▶ [What the task requires]: Your answer should be the lines below from the one with "w_tasks : list" to the one with "(r : res unit).", both included, given again exactly and with nothing added.

▶ [Dataset entries]:
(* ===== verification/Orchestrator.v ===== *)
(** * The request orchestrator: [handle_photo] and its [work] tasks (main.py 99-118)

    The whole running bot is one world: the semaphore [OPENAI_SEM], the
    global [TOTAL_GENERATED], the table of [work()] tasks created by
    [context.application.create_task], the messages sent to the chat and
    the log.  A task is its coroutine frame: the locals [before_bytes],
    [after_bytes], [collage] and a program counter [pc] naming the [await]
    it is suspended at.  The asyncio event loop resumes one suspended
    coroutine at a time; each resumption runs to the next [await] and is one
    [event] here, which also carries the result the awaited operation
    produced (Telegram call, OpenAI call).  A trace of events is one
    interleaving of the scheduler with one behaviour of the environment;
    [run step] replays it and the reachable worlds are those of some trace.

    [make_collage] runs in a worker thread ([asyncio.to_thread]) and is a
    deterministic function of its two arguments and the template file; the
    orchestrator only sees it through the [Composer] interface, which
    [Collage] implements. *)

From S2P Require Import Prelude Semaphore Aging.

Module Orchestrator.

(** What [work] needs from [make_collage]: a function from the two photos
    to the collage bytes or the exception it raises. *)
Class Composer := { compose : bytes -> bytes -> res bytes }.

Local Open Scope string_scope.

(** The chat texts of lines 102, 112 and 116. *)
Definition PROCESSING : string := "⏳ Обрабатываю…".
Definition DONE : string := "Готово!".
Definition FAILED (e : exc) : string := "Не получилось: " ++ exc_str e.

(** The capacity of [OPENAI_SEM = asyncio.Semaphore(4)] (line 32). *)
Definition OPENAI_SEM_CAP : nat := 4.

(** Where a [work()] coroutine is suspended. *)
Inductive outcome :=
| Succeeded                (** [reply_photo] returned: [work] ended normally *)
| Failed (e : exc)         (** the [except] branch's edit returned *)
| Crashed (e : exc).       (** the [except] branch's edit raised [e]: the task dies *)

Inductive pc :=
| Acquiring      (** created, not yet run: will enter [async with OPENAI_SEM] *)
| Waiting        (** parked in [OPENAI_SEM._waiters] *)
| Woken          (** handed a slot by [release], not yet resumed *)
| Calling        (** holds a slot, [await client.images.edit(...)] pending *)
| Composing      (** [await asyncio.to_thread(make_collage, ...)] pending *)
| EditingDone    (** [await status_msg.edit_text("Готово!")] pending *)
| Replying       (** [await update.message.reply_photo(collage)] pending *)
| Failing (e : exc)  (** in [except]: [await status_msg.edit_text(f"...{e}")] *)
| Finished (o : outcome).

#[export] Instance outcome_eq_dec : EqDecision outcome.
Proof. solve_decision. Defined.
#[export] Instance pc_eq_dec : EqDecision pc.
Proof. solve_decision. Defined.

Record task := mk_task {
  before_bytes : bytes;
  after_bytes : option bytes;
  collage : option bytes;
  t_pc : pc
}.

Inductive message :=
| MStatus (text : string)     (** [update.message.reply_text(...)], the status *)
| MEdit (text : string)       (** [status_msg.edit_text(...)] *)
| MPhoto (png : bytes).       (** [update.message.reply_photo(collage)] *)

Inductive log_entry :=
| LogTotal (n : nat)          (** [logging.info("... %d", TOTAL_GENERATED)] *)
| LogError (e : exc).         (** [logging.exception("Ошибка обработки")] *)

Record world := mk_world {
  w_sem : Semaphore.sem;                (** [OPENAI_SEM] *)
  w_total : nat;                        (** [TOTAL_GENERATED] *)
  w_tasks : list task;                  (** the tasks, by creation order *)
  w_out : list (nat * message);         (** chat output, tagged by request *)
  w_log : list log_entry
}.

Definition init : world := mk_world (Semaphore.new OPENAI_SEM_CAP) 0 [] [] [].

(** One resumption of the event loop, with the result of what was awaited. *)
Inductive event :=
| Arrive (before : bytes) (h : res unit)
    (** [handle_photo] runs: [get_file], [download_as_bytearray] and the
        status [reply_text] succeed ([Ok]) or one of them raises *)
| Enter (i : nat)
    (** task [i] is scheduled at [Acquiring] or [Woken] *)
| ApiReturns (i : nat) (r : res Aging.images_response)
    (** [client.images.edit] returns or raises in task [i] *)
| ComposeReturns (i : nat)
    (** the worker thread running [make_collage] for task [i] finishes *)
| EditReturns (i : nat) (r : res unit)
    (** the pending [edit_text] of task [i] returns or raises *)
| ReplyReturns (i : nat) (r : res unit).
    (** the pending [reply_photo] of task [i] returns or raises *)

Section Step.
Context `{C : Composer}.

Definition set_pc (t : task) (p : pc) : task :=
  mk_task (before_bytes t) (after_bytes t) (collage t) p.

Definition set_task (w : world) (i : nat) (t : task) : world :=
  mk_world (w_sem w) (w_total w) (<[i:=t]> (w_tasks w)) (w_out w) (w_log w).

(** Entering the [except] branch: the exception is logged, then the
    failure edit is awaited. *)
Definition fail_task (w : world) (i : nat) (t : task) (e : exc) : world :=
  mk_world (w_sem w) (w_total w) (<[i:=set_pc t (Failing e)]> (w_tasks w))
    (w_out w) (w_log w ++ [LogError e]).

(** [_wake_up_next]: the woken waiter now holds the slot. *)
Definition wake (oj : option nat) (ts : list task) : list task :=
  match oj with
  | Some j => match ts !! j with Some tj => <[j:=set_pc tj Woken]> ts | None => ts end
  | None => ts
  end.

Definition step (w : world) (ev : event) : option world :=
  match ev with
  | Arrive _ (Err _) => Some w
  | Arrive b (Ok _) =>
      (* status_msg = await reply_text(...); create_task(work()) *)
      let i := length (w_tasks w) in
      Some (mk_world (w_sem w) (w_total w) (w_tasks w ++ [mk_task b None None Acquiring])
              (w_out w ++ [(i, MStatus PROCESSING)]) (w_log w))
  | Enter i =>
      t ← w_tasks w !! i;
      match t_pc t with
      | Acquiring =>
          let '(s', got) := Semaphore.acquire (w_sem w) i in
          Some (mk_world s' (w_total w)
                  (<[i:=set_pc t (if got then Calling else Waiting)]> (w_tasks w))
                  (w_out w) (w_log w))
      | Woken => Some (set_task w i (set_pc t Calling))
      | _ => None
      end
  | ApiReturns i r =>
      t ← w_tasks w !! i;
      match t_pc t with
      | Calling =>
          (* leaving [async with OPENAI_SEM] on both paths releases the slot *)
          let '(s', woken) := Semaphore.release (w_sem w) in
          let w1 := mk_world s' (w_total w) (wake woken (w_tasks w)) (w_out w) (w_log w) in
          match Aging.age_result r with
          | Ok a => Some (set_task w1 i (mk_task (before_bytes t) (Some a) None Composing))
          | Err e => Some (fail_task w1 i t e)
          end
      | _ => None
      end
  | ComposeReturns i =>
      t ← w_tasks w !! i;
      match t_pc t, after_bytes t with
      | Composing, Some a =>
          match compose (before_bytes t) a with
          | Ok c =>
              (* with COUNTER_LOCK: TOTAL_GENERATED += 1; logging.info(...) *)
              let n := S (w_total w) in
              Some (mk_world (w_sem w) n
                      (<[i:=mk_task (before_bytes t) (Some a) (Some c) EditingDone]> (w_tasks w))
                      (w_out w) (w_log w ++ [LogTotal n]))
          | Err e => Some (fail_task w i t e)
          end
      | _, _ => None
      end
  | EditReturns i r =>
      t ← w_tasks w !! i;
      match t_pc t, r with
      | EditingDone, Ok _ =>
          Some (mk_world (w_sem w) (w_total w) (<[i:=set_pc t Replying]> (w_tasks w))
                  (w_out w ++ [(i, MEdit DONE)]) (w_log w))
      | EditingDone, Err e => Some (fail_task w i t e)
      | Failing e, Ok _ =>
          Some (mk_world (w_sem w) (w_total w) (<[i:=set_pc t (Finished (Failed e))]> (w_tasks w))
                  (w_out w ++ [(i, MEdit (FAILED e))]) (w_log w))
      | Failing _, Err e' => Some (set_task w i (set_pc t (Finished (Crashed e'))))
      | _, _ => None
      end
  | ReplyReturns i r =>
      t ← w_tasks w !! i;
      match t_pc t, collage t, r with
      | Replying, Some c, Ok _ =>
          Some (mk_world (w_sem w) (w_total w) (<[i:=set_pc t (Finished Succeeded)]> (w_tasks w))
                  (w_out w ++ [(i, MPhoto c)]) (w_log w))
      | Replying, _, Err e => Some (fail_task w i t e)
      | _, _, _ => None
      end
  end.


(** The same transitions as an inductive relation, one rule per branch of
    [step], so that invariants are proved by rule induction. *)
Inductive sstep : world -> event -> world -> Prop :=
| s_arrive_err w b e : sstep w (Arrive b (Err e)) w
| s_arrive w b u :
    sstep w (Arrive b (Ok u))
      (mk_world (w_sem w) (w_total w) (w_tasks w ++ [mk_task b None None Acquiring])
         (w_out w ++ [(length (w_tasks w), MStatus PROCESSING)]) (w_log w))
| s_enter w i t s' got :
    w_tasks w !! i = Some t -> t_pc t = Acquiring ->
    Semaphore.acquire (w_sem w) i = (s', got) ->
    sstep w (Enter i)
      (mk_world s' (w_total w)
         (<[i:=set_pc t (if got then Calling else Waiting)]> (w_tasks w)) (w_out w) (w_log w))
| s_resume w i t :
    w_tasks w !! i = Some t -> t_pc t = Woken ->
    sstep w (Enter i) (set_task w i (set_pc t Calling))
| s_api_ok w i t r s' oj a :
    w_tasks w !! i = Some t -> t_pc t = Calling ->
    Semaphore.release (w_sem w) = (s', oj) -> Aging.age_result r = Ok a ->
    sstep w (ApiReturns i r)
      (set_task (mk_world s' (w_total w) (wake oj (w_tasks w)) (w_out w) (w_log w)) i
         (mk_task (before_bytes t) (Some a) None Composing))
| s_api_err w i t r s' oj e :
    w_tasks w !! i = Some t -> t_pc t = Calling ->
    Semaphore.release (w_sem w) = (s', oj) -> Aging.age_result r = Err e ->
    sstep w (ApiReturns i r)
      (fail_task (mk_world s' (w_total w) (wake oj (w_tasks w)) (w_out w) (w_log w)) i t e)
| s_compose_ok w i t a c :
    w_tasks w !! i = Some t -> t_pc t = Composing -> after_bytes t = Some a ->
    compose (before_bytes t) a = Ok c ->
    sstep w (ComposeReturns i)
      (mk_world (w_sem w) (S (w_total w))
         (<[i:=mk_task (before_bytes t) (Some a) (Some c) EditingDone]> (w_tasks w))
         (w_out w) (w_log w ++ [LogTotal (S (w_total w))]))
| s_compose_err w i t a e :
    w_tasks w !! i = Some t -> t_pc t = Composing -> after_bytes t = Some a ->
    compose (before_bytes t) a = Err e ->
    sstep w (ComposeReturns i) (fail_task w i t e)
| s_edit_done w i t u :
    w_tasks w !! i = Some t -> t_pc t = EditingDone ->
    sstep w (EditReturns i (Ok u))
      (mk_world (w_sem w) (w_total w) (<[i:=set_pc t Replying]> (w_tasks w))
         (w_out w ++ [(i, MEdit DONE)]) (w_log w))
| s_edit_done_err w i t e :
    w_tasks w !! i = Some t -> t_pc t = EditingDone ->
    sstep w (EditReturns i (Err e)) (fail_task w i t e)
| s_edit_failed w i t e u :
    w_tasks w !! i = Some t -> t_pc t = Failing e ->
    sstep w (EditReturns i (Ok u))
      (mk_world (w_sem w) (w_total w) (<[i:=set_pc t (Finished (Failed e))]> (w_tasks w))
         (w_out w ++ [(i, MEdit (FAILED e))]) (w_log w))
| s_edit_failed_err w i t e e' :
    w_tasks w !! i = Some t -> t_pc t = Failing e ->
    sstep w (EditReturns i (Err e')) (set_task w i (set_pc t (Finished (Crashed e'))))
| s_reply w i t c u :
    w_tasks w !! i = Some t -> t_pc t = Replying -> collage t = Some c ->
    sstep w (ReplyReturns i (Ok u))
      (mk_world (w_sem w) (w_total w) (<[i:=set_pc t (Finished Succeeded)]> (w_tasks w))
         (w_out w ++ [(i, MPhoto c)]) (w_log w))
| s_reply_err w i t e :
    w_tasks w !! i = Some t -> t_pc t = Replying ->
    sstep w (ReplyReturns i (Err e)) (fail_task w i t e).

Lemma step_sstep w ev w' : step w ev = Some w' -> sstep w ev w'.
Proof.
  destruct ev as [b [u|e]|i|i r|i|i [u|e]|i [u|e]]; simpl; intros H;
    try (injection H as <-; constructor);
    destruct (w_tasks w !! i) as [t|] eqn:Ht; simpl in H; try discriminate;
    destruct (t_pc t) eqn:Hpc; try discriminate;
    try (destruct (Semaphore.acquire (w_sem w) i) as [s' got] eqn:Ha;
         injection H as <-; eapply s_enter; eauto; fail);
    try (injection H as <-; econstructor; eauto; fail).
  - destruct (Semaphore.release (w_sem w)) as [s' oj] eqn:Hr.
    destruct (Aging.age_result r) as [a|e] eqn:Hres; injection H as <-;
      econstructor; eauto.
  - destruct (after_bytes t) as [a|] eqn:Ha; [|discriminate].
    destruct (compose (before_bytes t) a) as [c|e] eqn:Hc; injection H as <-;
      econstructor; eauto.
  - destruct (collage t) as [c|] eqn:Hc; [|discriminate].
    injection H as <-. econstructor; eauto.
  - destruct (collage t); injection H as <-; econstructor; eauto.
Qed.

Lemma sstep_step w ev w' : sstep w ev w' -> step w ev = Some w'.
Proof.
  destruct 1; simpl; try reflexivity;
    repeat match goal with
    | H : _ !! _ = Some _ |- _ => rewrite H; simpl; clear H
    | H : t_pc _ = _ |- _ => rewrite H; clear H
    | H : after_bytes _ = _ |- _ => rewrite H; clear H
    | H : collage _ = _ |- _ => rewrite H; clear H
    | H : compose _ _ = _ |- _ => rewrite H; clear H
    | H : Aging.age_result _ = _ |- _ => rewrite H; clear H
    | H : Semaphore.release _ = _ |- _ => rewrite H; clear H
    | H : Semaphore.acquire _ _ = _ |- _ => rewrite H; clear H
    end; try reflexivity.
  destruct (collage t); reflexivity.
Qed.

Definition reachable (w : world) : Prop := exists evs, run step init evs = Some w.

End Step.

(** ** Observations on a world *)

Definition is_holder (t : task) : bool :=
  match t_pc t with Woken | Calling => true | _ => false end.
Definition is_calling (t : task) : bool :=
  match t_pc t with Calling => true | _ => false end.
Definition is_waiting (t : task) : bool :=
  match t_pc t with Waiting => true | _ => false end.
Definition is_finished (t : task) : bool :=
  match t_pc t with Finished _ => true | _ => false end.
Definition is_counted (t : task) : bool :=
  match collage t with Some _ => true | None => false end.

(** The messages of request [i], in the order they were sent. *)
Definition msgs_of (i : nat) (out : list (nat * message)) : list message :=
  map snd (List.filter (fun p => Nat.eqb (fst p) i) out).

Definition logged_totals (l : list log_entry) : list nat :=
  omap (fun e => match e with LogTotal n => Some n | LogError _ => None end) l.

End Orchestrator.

▶ [Written response]:
  w_tasks : list task;                  (** the tasks, by creation order *)
  w_out : list (nat * message);         (** chat output, tagged by request *)
  w_log : list log_entry
}.

Definition init : world := mk_world (Semaphore.new OPENAI_SEM_CAP) 0 [] [] [].

(** One resumption of the event loop, with the result of what was awaited. *)
Inductive event :=
| Arrive (before : bytes) (h : res unit)
    (** [handle_photo] runs: [get_file], [download_as_bytearray] and the
        status [reply_text] succeed ([Ok]) or one of them raises *)
| Enter (i : nat)
    (** task [i] is scheduled at [Acquiring] or [Woken] *)
| ApiReturns (i : nat) (r : res Aging.images_response)
    (** [client.images.edit] returns or raises in task [i] *)
| ComposeReturns (i : nat)
    (** the worker thread running [make_collage] for task [i] finishes *)
| EditReturns (i : nat) (r : res unit)
    (** the pending [edit_text] of task [i] returns or raises *)
| ReplyReturns (i : nat) (r : res unit).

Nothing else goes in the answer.